We want to wonder around, navigating with OpenStreetMap, and never need to go back along the same way. To see where not to go, we'd like to add special marking to all cut-edges on the road graph.
The project reads OSM XML, builds the road graph, finds cut edges and
adds a tag to them (currently <tag k="construction" v="cut-edge">
).
Later, this XML can be rendered to show the map with cut edges marked.
-
We could add own tag (like
<tag k="cut-edge" v="yes">
), but the Mapnik will not understand it.
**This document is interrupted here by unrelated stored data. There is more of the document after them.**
(** * Mobile NVIS antenna poster generators

    A model of the five poster scripts

      - gen_nvis_20m_car_roof.py
      - gen_nvis_40m_car_roof.py
      - gen_nvis_80_40m_car_roof.py
      - gen_nvis_80_40_20m_triband.py
      - gen_nvis_80_40m_optimized.py

    Each script computes coordinates, adds artists to a figure that lives
    in memory, saves the figure once and prints two status lines.

    Numbers.  Counts ([n], [n_corner], [DPI], zorder) are Python ints and
    are read as [Z].  Python floats are read as real numbers: [np.cos],
    [np.sin] and [np.pi] are [cos], [sin] and [PI], and + - * / are the
    operations of [R].  A double is not a real number, so the theorems
    about coordinates say what holds of the doubles as well: which
    expression a coordinate is, which coordinates are the same expression
    or its negation, and where [np.linspace] starts and stops.  What holds
    of a coordinate up to rounding only is shown not to hold exactly, in
    the module [f64], where the same lines are computed in IEEE doubles.

    Library calls.  [np.linspace] is written out below.  A matplotlib
    drawing call is read as "append one artist to the axes it is called
    on", and [Poly3DCollection] as raising on a polygon without a vertex;
    what the renderer later does with the artist, and which pixels
    [savefig] puts in the file, is not modelled.

    Layout.  First the helpers ([tube], [qpoly], [box3d], [cylinder],
    [rect_loop_pts]) as functions, then the drawing helpers once more on
    a heap of references, then the scripts: as programs over a small
    language of the calls that act on the world, one module per script,
    and statement by statement as far as binding and changing in place
    go.  The properties come last. *)

From Stdlib Require Import Floats Uint63.
From Stdlib Require Import Reals Lra Lia List ZArith String Ascii Bool.
From Stdlib Require Import DecimalString Sorted.
Import ListNotations.

Set Warnings "-inexact-float".

Local Open Scope R_scope.

(** ** Fallible computations

    A Python call either returns or raises; [None] stands for a raised
    exception. *)

Definition bind {A B : Type} (m : option A) (k : A -> option B) : option B :=
  match m with
  | Some x => k x
  | None => None
  end.

Notation "x <- m ;; k" := (bind m (fun x => k))
  (at level 61, m at next level, right associativity).

(** ** numpy *)

Module np.

(** [np.linspace(start, stop, num)] with the default [endpoint=True]:
    a negative [num] raises [ValueError]; otherwise the samples are
    [arange(num) * step + start] with [step = (stop - start) / (num - 1)],
    and for [num > 1] the last one is overwritten by [stop]. *)
Definition linspace (start stop : R) (num : Z) : option (list R) :=
  if (num <? 0)%Z then None
  else match Z.to_nat num with
       | O => Some []
       | S O => Some [start]
       | S div =>
           let step := (stop - start) / INR div in
           Some (map (fun i => INR i * step + start) (seq 0 div) ++ [stop])
       end.

(** [np.full_like(a, v)]. *)
Definition full_like (a : list R) (v : R) : list R :=
  repeat v (List.length a).

End np.

(** [range(n)] for a Python int [n]: empty when [n <= 0]. *)
Definition range (n : Z) : list nat := seq 0 (Z.to_nat n).

(** [th[i]] for an index that the loops below keep inside the array. *)
Definition item (th : list R) (i : nat) : R := nth i th 0.

(** ** Artists and axes *)

(** A vertex is the Python list [[x, y, z]]. *)
Definition vertex : Type := R * R * R.

Definition colour : Type := string.

Inductive artist : Type :=
| Line3D (xs ys zs : list R) (color : colour) (lw alpha : R) (zorder : Z)
| Poly3DCollection (verts : list vertex) (facecolor edgecolor : colour)
                   (alpha lw : R) (zorder : Z).

(** An axes object is the list of artists added to it, oldest first. *)
Definition axes : Type := list artist.

(** [a.plot(px, py, pz, color=c, lw=lw, alpha=al, zorder=zo)] *)
Definition plot (a : axes) (px py pz : list R) (c : colour)
    (lw al : R) (zo : Z) : axes :=
  a ++ [Line3D px py pz c lw al zo].

(** A Python string used as a condition is true when it is neither [None]
    nor empty. *)
Definition truthy (hc : option colour) : bool :=
  match hc with
  | None => false
  | Some EmptyString => false
  | Some (String _ _) => true
  end.

(** The string behind a condition that was found true. *)
Definition the (hc : option colour) : colour :=
  match hc with
  | Some s => s
  | None => EmptyString
  end.

(** ** Drawing helpers *)

(** [draw_tube] of gen_nvis_20m_car_roof.py: highlight at 0.45 of the
    width. *)
Definition draw_tube (ax : axes) (px py pz : list R) (color : colour)
    (lw : R) (hi_color : option colour) (alpha : R) (zo : Z) : axes :=
  let ax1 := plot ax px py pz color lw alpha zo in
  if truthy hi_color
  then plot ax1 px py pz (the hi_color) (lw * 0.45) 0.35 (zo + 1)
  else ax1.

(** [tube] of the other four scripts: highlight at 0.4 of the width. *)
Definition tube (a : axes) (px py pz : list R) (c : colour)
    (lw : R) (hc : option colour) (al : R) (zo : Z) : axes :=
  let a1 := plot a px py pz c lw al zo in
  if truthy hc
  then plot a1 px py pz (the hc) (lw * 0.4) 0.35 (zo + 1)
  else a1.

(** [Poly3DCollection([v], ...)] followed by the three setters: the
    constructor raises [ValueError] when [v] holds no vertex. *)
Definition collection (v : list vertex) (fc ec : colour)
    (al lw : R) (zo : Z) : option artist :=
  match v with
  | [] => None
  | _ :: _ => Some (Poly3DCollection v fc ec al lw zo)
  end.

(** [qpoly] (named [poly] in gen_nvis_40m_car_roof.py): one collection
    holding the single polygon [v], added to the axes. *)
Definition qpoly (a : axes) (v : list vertex) (fc ec : colour)
    (al lw : R) (zo : Z) : option axes :=
  p <- collection v fc ec al lw zo ;;
  Some (a ++ [p]).

Definition poly := qpoly.

(** The literal list of six faces that [draw_box] and [box3d] build. *)
Definition box_faces (cx cy cz hw hd hh : R) : list (list vertex) :=
  [ [(cx-hw, cy-hd, cz-hh); (cx+hw, cy-hd, cz-hh);
     (cx+hw, cy+hd, cz-hh); (cx-hw, cy+hd, cz-hh)];
    [(cx-hw, cy-hd, cz+hh); (cx+hw, cy-hd, cz+hh);
     (cx+hw, cy+hd, cz+hh); (cx-hw, cy+hd, cz+hh)];
    [(cx-hw, cy-hd, cz-hh); (cx+hw, cy-hd, cz-hh);
     (cx+hw, cy-hd, cz+hh); (cx-hw, cy-hd, cz+hh)];
    [(cx-hw, cy+hd, cz-hh); (cx+hw, cy+hd, cz-hh);
     (cx+hw, cy+hd, cz+hh); (cx-hw, cy+hd, cz+hh)];
    [(cx-hw, cy-hd, cz-hh); (cx-hw, cy+hd, cz-hh);
     (cx-hw, cy+hd, cz+hh); (cx-hw, cy-hd, cz+hh)];
    [(cx+hw, cy-hd, cz-hh); (cx+hw, cy+hd, cz-hh);
     (cx+hw, cy+hd, cz+hh); (cx+hw, cy-hd, cz+hh)] ].

(** [for face, fc in zip(faces, colours): ...] with a body that adds one
    polygon. *)
Definition for_zip (body : axes -> list vertex -> colour -> axes)
    (faces : list (list vertex)) (cols : list colour) (a : axes) : axes :=
  fold_left (fun acc fc => body acc (fst fc) (snd fc)) (combine faces cols) a.

(** [draw_box] of gen_nvis_20m_car_roof.py: line width 1.2. *)
Definition draw_box (ax : axes) (cx cy cz hw hd hh : R)
    (colors : list colour) (ec : colour) (alpha : R) (zo : Z) : axes :=
  for_zip (fun acc face fc => acc ++ [Poly3DCollection face fc ec alpha 1.2 zo])
          (box_faces cx cy cz hw hd hh) colors ax.

(** The same loop with a body that may raise: the first exception ends
    it. *)
Definition for_zip_raising (body : axes -> list vertex -> colour -> option axes)
    (faces : list (list vertex)) (cols : list colour) (a : axes)
    : option axes :=
  fold_left (fun acc fc => a' <- acc ;; body a' (fst fc) (snd fc))
            (combine faces cols) (Some a).
(** ** Express routing

    A router tries its routes in the order they were registered and runs
    the first whose method and path match; none of the handlers here passes
    control on.  A path is the list of its segments.  A static segment
    matches without regard to case (the router's default), a parameter
    matches any segment. *)

Module Router.

Inductive Method : Type := GET | POST | PUT | DELETE.

Global Instance Method_eq_dec : EqDecision Method.
Proof. solve_decision. Defined.

Inductive Segment : Type :=
| Static (s : string)
| Param (name : string).

Fixpoint matchPath (pat : list Segment) (path : list string)
    : option (list (string * string)) :=
  match pat, path with
  | [], [] => Some []
  | Static s :: pat', seg :: path' =>
      if decide (Regex.lower <$> list_ascii_of_string s
                 = Regex.lower <$> list_ascii_of_string seg)
      then matchPath pat' path' else None
  | Param name :: pat', seg :: path' =>
      ((name, seg) ::.) <$> matchPath pat' path'
  | _, _ => None
  end.

Fixpoint dispatch {H : Type} (routes : list (Method * list Segment * H))
    (m : Method) (path : list string)
    : option (H * list (string * string)) :=
  match routes with
  | [] => None
  | (m', pat, h) :: routes' =>
      match (if decide (m' = m) then matchPath pat path else None) with
      | Some params => Some (h, params)
      | None => dispatch routes' m path
      end
  end.

(** The routes of routes/users.js, in the order of the file. *)
Inductive UsersHandler : Type :=
| Me | GetUser | PutProfile | ProfilePicture | CoverPhoto
| Follow | Followers | Following | Suggested.

Definition usersRoutes : list (Method * list Segment * UsersHandler) :=
  [ (GET, [Static "me"], Me);
    (GET, [Param "username"], GetUser);
    (PUT, [Static "profile"], PutProfile);
    (POST, [Static "profile-picture"], ProfilePicture);
    (POST, [Static "cover-photo"], CoverPhoto);
    (POST, [Param "id"; Static "follow"], Follow);
    (GET, [Param "id"; Static "followers"], Followers);
    (GET, [Param "id"; Static "following"], Following);
    (GET, [Static "suggested"], Suggested) ].

(** The tweets routes, in the order of the file. *)
Inductive TweetsHandler : Type :=
| Timeline | Create | GetTweet | DeleteTweet | Like | Retweet
| Comments | UserTweets.

Definition tweetsRoutes : list (Method * list Segment * TweetsHandler) :=
  [ (GET, [], Timeline);
    (POST, [], Create);
    (GET, [Param "id"], GetTweet);
    (DELETE, [Param "id"], DeleteTweet);
    (POST, [Param "id"; Static "like"], Like);
    (POST, [Param "id"; Static "retweet"], Retweet);
    (GET, [Param "id"; Static "comments"], Comments);
    (GET, [Static "user"; Param "userId"], UserTweets) ].

(** The routes of routes/search.js. *)
Inductive SearchHandler : Type := SearchTweets | SearchUsers.

Definition searchRoutes : list (Method * list Segment * SearchHandler) :=
  [ (GET, [Static "tweets"], SearchTweets);
    (GET, [Static "users"], SearchUsers) ].

End Router.

(** ** State predicates used by the statements *)

(** Graph symmetry between two stored users. *)
Definition edgeConsistent (db : Db) (a b : ObjectId) : Prop :=
  ∀ ua ub, users db !! a = Some ua → users db !! b = Some ub →
    (b ∈ following ua ↔ a ∈ followers ub).

Definition symmetric (db : Db) : Prop := ∀ a b, edgeConsistent db a b.

Definition noSelfFollow (db : Db) : Prop :=
  ∀ a ua, users db !! a = Some ua → (a ∉ following ua) ∧ (a ∉ followers ua).

Definition followingSet (u : User) : gset ObjectId := list_to_set (following u).
Definition followersSet (u : User) : gset ObjectId := list_to_set (followers u).

(** Two user documents with the same edge sets (and the same profile). *)
Definition sameEdges (u u' : User) : Prop :=
  u_username u = u_username u' ∧ u_name u = u_name u' ∧
  followingSet u = followingSet u' ∧ followersSet u = followersSet u'.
So in order to render with Mapnik, some tag known to it must be (ab)used. -
It may sound good to split the way into alternating cutting and non-cutting parts, and tag the cutting parts. But splitting an existing way into new ways will break relations. So the first approach is to add new way for each cut edge. Give this way a fake
osm_id
, which is large enough not to conflict with any other way, and put it on layer high enough (e.g. 5). -
Performance. For a town area of about 50.000 inhabitants, graph contains 67K nodes, 77K edges, and 12K cut edges located on 3K ways; processing took 11s. But area of 1M inhabitants, 400K nodes and 450K edges, graph construction takes 2 minutes, and then Python repeatedly segfaults in pygraph module (Intel Pentium 1.4GHz, 1G mem)
The code uses pygraph.algorithms module. In Ubuntu Linux, it is provided by python-pygraph package.